**What is being asked**.
Some of the lines below need repeating. Reproduce exactly those between the lines holding "(** The table, with" and "strtab : list Z;", inclusive.

[Saved data entries]

(* ===== verification/SymbolTable.v ===== *)
(** * Symbol tables of the output file: src/generate/concretedeferred.{h,cpp} (symbols)

    [SymbolTableContent] keeps the entries of .symtab or .dynsym sorted: local symbols first,
    as the ELF format asks, and .dynsym in the order of its hash table.  Names go to a table
    of strings. *)

From Stdlib Require Import Sorting.Sorted.
From S2P Require Import Prelude ChunkList Symbols Deferred.

(** ** Keys *)

(** [std::strcmp] on the characters of two C strings *)
Fixpoint strcmp (a b : list Z) : comparison :=
  match a, b with
  | [], [] => Eq
  | [], _ :: _ => Lt
  | _ :: _, [] => Gt
  | x :: a, y :: b => match x ?= y with Eq => strcmp a b | c => c end
  end.
Definition cname (s : Symbol) : list Z := c_string (chars (name s)).

Module SymbolInTable.
Inductive type_t := TYPE_NULL | TYPE_SECTION | TYPE_PLT | TYPE_LOCAL | TYPE_UNDEF | TYPE_GLOBAL.
Definition rank (t : type_t) : Z :=
  match t with
  | TYPE_NULL => 0 | TYPE_SECTION => 1 | TYPE_PLT => 2 | TYPE_LOCAL => 3 | TYPE_UNDEF => 4 | TYPE_GLOBAL => 5
  end.
#[export] Instance type_t_eq_dec : EqDecision type_t.
Proof. solve_decision. Defined.

Record t := mk { type : type_t; sym : option Symbol; tableIndex : Z }.
Definition new (type : type_t) (sym : option Symbol) : t := mk type sym 0.
Definition setTableIndex (k : t) (index : Z) : t := mk (type k) (sym k) index.
(** [getName] *)
Definition getName (k : t) : list Z :=
  match sym k with Some s => cname s | None => chars "(null)" end.

(** [operator <] *)
Definition lt (a b : t) : bool :=
  if tableIndex a <? tableIndex b then true
  else if tableIndex b <? tableIndex a then false
  else if rank (type a) <? rank (type b) then true
  else if rank (type b) <? rank (type a) then false
  else match sym a, sym b with
       | None, Some _ => true
       | Some _, None => false
       | None, None => false
       | Some s, Some s' =>
         match strcmp (cname s) (cname s') with
         | Lt => true
         | Gt => false
         | Eq => swrap 32 (shndx s) <? swrap 32 (shndx s')
         end
       end.
End SymbolInTable.
Import SymbolInTable.

#[export] Instance SymbolInTable_less : Less SymbolInTable.t := SymbolInTable.lt.
#[export] Instance SymbolInTable_inhabited : Inhabited SymbolInTable.t := populate (SymbolInTable.new TYPE_NULL None).

(** ** Entries *)
Record ElfSym := mkElfSym {
  st_name : Z; st_info : Z; st_other : Z; st_shndx : Z; st_value : Z; st_size : Z }.
Definition ELF_ST_INFO (bind type : Z) : Z := u8 (Z.shiftl bind 4 + Z.land type 0xf).
Definition info_of (s : Symbol) : Z :=
  ELF_ST_INFO (Symbol.bindFromInternalToElf (bindingType s)) (Symbol.typeFromInternalToElf (symbolType s)).

(** The table, with the objects it points to, the table of strings and the next pointer
    [new] returns. *)
Record SymbolTable := mkTable {
  entries : DeferredMap SymbolInTable.t;
  objects : gmap ptr (DeferredValueImpl ElfSym);
  strtab : list Z;
  sectionSymbols : list (option ptr);
  firstGlobalIndex : Z;
  fresh : ptr }.

(** A function as [addSymbol] uses it, or a PLT entry. *)
Record CodeView := mkCode { code_name : string; code_address : Z; code_size : Z }.

Module SymbolTableContent.
Definition new (strtab : list Z) : SymbolTable := mkTable DeferredMap.new ∅ strtab [] 0 1.

(** [new DeferredType(symbol)], then [insertSorted], which leaves the object out of a table
    that has the key already. *)
Definition insert (t : SymbolTable) (k : SymbolInTable.t) (e : ElfSym) (strtab' : list Z) (local : bool) : ptr * SymbolTable :=
  let v := fresh t in
  (v, mkTable (DeferredMap.insertSorted (entries t) k v).2 (<[v := DeferredValueImpl.new e]> (objects t)) strtab'
        (sectionSymbols t) (firstGlobalIndex t + (if local then 1 else 0)) (v + 1)).

Definition addNullSymbol (t : SymbolTable) : SymbolTable :=
  let '(i, tab) := DeferredStringList.add (strtab t) [] true in
  (insert t (SymbolInTable.new TYPE_NULL None) (mkElfSym (u32 i) 0 0 0 0 0) tab true).2.

Definition set_section (l : list (option ptr)) (i : nat) (v : ptr) : list (option ptr) :=
  <[i := Some v]> (if (length l <=? i)%nat then l ++ replicate (S i - length l) None else l).
Definition addSectionSymbol (t : SymbolTable) (s : Symbol) : SymbolTable :=
  let e := mkElfSym 0 (info_of s) 0 (u16 (shndx s)) 0 0 in
  let '(v, t') := insert t (SymbolInTable.new TYPE_SECTION (Some s)) e (strtab t) true in
  mkTable (entries t') (objects t') (strtab t') (set_section (sectionSymbols t') (Z.to_nat (shndx s)) v)
    (firstGlobalIndex t') (fresh t').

**Your solution**.
(** The table, with the objects it points to, the table of strings and the next pointer
    [new] returns. *)
Record SymbolTable := mkTable {
  entries : DeferredMap SymbolInTable.t;
  objects : gmap ptr (DeferredValueImpl ElfSym);
  strtab : list Z;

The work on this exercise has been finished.